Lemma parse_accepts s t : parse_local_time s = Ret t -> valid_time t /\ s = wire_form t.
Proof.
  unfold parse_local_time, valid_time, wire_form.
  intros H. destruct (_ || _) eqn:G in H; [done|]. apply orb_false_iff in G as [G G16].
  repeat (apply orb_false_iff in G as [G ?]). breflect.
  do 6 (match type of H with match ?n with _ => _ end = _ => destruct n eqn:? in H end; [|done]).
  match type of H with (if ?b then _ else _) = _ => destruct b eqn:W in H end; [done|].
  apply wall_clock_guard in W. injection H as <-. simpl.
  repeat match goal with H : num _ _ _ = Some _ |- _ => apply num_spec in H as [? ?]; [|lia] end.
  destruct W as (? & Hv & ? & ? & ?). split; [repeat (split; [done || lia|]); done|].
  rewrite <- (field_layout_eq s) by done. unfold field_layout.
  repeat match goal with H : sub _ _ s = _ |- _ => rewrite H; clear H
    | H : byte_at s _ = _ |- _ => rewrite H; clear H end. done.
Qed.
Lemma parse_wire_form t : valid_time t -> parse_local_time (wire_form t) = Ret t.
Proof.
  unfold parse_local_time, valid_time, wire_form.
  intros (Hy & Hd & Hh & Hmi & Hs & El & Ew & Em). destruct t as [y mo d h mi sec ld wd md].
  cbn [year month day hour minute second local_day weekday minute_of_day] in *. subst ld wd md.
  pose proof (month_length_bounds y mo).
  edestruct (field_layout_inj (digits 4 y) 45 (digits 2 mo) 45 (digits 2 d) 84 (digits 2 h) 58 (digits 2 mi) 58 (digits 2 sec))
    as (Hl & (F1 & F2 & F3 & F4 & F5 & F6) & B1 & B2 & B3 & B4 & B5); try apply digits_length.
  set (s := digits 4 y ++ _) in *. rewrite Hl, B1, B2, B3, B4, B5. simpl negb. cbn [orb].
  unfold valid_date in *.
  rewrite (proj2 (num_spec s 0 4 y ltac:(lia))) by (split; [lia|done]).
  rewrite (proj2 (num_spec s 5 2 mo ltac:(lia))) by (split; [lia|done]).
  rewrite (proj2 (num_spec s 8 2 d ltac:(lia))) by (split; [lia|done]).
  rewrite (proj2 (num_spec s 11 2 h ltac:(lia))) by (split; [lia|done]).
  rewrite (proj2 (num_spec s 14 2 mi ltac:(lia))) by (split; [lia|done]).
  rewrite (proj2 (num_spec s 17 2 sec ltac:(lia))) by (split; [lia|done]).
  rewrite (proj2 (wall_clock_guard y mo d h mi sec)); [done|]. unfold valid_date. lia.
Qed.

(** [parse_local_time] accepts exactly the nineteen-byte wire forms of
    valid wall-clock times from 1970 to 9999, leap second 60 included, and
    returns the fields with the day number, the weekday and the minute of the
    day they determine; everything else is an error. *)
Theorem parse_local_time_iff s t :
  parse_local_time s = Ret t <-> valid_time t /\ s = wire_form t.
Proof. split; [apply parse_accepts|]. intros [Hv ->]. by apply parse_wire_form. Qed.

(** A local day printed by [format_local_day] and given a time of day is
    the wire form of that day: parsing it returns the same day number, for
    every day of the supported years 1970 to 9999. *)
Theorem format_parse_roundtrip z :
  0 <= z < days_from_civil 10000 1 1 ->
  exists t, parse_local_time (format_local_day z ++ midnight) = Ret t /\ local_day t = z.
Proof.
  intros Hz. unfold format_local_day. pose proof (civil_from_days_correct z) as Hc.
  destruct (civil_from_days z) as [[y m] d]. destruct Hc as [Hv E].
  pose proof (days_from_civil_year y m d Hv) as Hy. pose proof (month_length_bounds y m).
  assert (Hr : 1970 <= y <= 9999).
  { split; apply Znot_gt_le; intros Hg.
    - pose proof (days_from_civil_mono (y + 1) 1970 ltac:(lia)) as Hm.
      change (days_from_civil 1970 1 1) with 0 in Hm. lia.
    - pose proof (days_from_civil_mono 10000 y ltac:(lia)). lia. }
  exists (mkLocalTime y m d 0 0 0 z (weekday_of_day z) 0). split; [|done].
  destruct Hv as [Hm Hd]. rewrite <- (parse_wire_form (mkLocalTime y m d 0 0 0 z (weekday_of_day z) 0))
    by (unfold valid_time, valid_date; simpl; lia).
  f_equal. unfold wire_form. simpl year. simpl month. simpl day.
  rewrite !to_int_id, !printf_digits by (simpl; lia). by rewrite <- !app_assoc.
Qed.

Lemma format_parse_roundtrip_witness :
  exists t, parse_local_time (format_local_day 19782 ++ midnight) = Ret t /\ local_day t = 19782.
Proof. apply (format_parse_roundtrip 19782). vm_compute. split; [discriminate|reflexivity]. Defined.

■ DESCRIPTION OF THE TASK ■
Across the records above, show each line containing the word "intros".

■ ANSWER SPACE ■
  intros H. destruct (_ || _) eqn:G in H; [done|]. apply orb_false_iff in G as [G G16].
  intros (Hy & Hd & Hh & Hmi & Hs & El & Ew & Em). destruct t as [y mo d h mi sec ld wd md].
Proof. split; [apply parse_accepts|]. intros [Hv ->]. by apply parse_wire_form. Qed.
  intros Hz. unfold format_local_day. pose proof (civil_from_days_correct z) as Hc.
  { split; apply Znot_gt_le; intros Hg.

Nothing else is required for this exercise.